To get more Oxygen from the air we breathe, it`s good to understand that Nitric Oxide is the element we need to inhale. Then the body converts it to Oxygen which flows thru arteries and vessels in your blood. Again that Dr Mandell on you-tube about NITRIC OXIDE can open some eyes and have everybody humming. Would you like to lower your blood pressure 50 or much more points on demand in 2 or 3 minutes. Dr Mandell will show you how. I promise you’re gonna Love “HUMMING”. Treetop
I am so sorry you are experiencing such severe pain and is including your back. I have a rare nocturnal headache that is a cross between a cluster headache and a hypic headache--it occurs nightly, 4-5X per night. Without effective preventatives, it was unlivable. Turns out Indometacin helps prevent the nocturnal headache about 95% of the time. After having limited success for treatment of those and my migraines, I visited Mayo Clinic early 2020 and it was experience and help I've ever gotten. My daytimes headaches (since childhood) are classical migraines with aura and my nocturnal headaches are super inflammatory, were untreatable and they do not fit the categories Migraine or Cluster exactly. I had ruled out dietary triggers over the years by elimination diets. I do have neck and upper back pain with daytime migraines and sometimes severe pulsating pain in my mouth (upper and lower gums). Since I have begun preventative treatment for the migraines with CGRP migraine drugs, the incidence of the migraines and back/mouth pain are much less frequent. And now my few migraines respond to triptans more completely and usually without multiple doses. Instead of daily as before the CGRPs, my migraines now average 5-6 per month with Ajovy and only 3-4 when I used Emgality. I still get the nerve pain in gums; but less in my upper back. I still get nerve twitches in eyelids and the back pain has become more like a twitch or pulsating muscle. Have you tried therapy with CGRP preventatives? I wonder if it might minimize the occurrence of headaches nerve pain and also the severity? Wishing you success in finding solutions.

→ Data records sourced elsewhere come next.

(** C7. A session is the product of its streams. Over every interleaving of
    calls, frames and goroutine steps, each one step, each object of the session
    is one that was opened and then moved by exactly its own events, and by
    window updates: the bytes its owner read, the chunks it wrote and its Close
    and Reset, as they stand in the session's history; for each frame that named
    it while it was in the table, the delivery of its bytes, the peer's FIN or
    the peer's reset; the chunks its drain goroutine put out; and a reset when
    the session closed, or when a canceled OpenStream took the stream of its ID
    for its own. No other stream's traffic and no other caller moves it. *)
Theorem session_refines_streams role config es m r s :
  fits_ids role config → reachable role config es m → m_heap m !! r = Some s →
  ∃ payload evs,
    osteps (opened (s_id s) (mkStreamConfig (InitialStreamWindow config) 0) payload) evs s ∧
    object_trace role config r es m evs ∧
    bytes_read evs = reads r es ∧ chunks_written evs = written r es ∧ (SClose ∈ evs ↔ LClose r ∈ es).
Proof.
  intros Hfit Hr Hs. destruct (reachable_history _ _ _ _ r Hfit Hr) as (evs & Ht & H1 & H2 & H3 & Ho).
  rewrite Hs in Ho. destruct Ho as (payload & Ho). by exists payload, evs.
Qed.

(** ** FIN is only sent for a stream that its owner closed *)

Lemma sstep_sets_fin s e s' : sstep s e s' → finCh s' = true → finCh s = true ∨ e = SClose.
Proof.
  intros Hs. destruct Hs as [s n bytes s' Hr|s p s' Hw|s bytes s' ->|s s' ->|s s' ->|s s' ->|s p rest s' Ht ->|s s' Hf ->];
    cbn; auto.
  - unfold Read in Hr. destruct (readBuf s); [by destruct (isReadClosed s)|]. simplify_eq. by left.
  - unfold Write in Hw. destruct (isWriteClosed s); [done|]. repeat case_match; simplify_eq; by left.
  - unfold RemoteClose. destruct (s_state s); cbn; auto.
  - unfold Reset, Reset_locked, Reset_notify. destruct (s_state s); cbn; auto; destruct (resetOnce s); cbn; auto.
Qed.

Lemma osteps_fin s evs s' : osteps s evs s' → finCh s' = true → finCh s = true ∨ SClose ∈ evs.
Proof.
  induction 1 as [|s e s1 es s2 Hs _ IH|s n es s2 _ IH]; [by left| |done]. intros Hf.
  destruct (IH Hf) as [H1|?]; [|right; set_solver]. destruct (sstep_sets_fin _ _ _ Hs H1) as [?| ->]; [by left|right; set_solver].
Qed.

Hi I came across your post after googling my own symptoms. How are you doing?
I also have a t3-t4 disc herniation, head pressure/pain and neck pain. It seems like my pain moves around often from day to day. Some days it also becomes more “white hot” and other days pressure. My neuro thinks it is a form of migraine but it doesn’t respond well to anything. Sometimes I also get “spacey” during the episodes and yawn a lot. It’s the worst honestly…
Hi, @slefman. Welcome to Mayo Clinic Connect. If I understand correctly, you have similar symptoms to the original poster in this discussion, @chrisc8450, and you want to know how they are doing. Hoping chrisc8450 will return and talk about how they are doing now.
Glad you found Connect in your internet searching.
You mentioned your neurologist thought you might have a form of migraine with the pain and pressure you are experiencing. Did they say what kind of migraine they suspected? You said your symptoms do not respond well to anything. Did your neurologist prescribe you medication for the potential migraine?